Through the last line of the entries, please copy every line exactly, starting with the one that contains "ProfilePictureSize : Z;".

Items listed in a dataset

◇ ◇ ◇ ◇

(* ===== verification/Store.v ===== *)
(** * The user store ([src/internal/store/mysqlstore/store.go], [src/db/schema.sql])

    The database is reached through the statements the store sends.  [MySQL]
    gives them a meaning; [MySQLLaws] states what MySQL documents for them on
    the table [users], with the number of affected rows counting the rows that
    changed or, with [clientFoundRows=true] in the DSN, those that matched. *)

From S2P Require Import Prelude GoStrings Errors.
From Stdlib Require Import Strings.Byte.

(** A row of [users]. *)
Record user_row := {
  id : Z; username : string; nickname : string;
  password_salt : bytes; password_hash : bytes; password_iter : Z;
  profile_picture_path : option string; profile_picture_mime : option string;
  profile_picture_size : Z; profile_picture_version : Z }.

#[global] Instance user_row_eq_dec : EqDecision user_row.
Proof. solve_decision. Defined.

Record UserAuth := {
  ua_ID : Z; ua_Username : string; ua_Nickname : string;
  PasswordSalt : bytes; PasswordHash : bytes; PasswordIter : Z;
  ua_ProfilePicturePath : option string; ProfilePictureVersion : Z }.

Record UserProfile := {
  ID : Z; Username : string; Nickname : string;
  ProfilePicturePath : option string; ProfilePictureMIME : option string;
  ProfilePictureSize : Z; ProfileVersion : Z }.

Record SeedUser := {
  su_Username : string; su_Nickname : string;
  su_PasswordSalt : bytes; su_PasswordHash : bytes; su_PasswordIter : Z }.

(** ** Statements *)

(** [SELECT ... FROM users WHERE username = ? LIMIT 1], [... WHERE id = ? LIMIT 1]. *)
Inductive query := WhereUsername (name : string) | WhereId (uid : Z).

Inductive statement :=
  | SetNickname (nick : string) (uid : Z)
  | SetProfilePicture (relPath mime : string) (size : Z) (uid : Z)
  | InsertUsers (users : list SeedUser)
  | Schema (sql : string).

(** [RowsAffected] of a result may itself fail. *)
Class MySQL (W : Type) := {
  query_row : query → eff W error user_row;
  exec : statement → eff W error (outcome error Z);
  count_users : eff W error Z;
}.

(** [database/sql]: a pool of connections and its settings. *)
Class SqlDB (W : Type) := {
  sql_Open : string → string → eff W error unit;
  SetMaxOpenConns : Z → W → W;
  SetMaxIdleConns : Z → W → W;
  SetConnMaxLifetime : Z → W → W;
  db_Ping : eff W error unit;
}.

◇ ◇ ◇ ◇

▶ _EXERCISE SOLUTION_:
  ProfilePictureSize : Z; ProfileVersion : Z }.

Record SeedUser := {
  su_Username : string; su_Nickname : string;
  su_PasswordSalt : bytes; su_PasswordHash : bytes; su_PasswordIter : Z }.

(** ** Statements *)

(** [SELECT ... FROM users WHERE username = ? LIMIT 1], [... WHERE id = ? LIMIT 1]. *)
Inductive query := WhereUsername (name : string) | WhereId (uid : Z).

Inductive statement :=
  | SetNickname (nick : string) (uid : Z)
  | SetProfilePicture (relPath mime : string) (size : Z) (uid : Z)
  | InsertUsers (users : list SeedUser)
  | Schema (sql : string).

(** [RowsAffected] of a result may itself fail. *)
Class MySQL (W : Type) := {
  query_row : query → eff W error user_row;
  exec : statement → eff W error (outcome error Z);
  count_users : eff W error Z;
}.

(** [database/sql]: a pool of connections and its settings. *)
Class SqlDB (W : Type) := {
  sql_Open : string → string → eff W error unit;
  SetMaxOpenConns : Z → W → W;
  SetMaxIdleConns : Z → W → W;
  SetConnMaxLifetime : Z → W → W;
  db_Ping : eff W error unit;
}.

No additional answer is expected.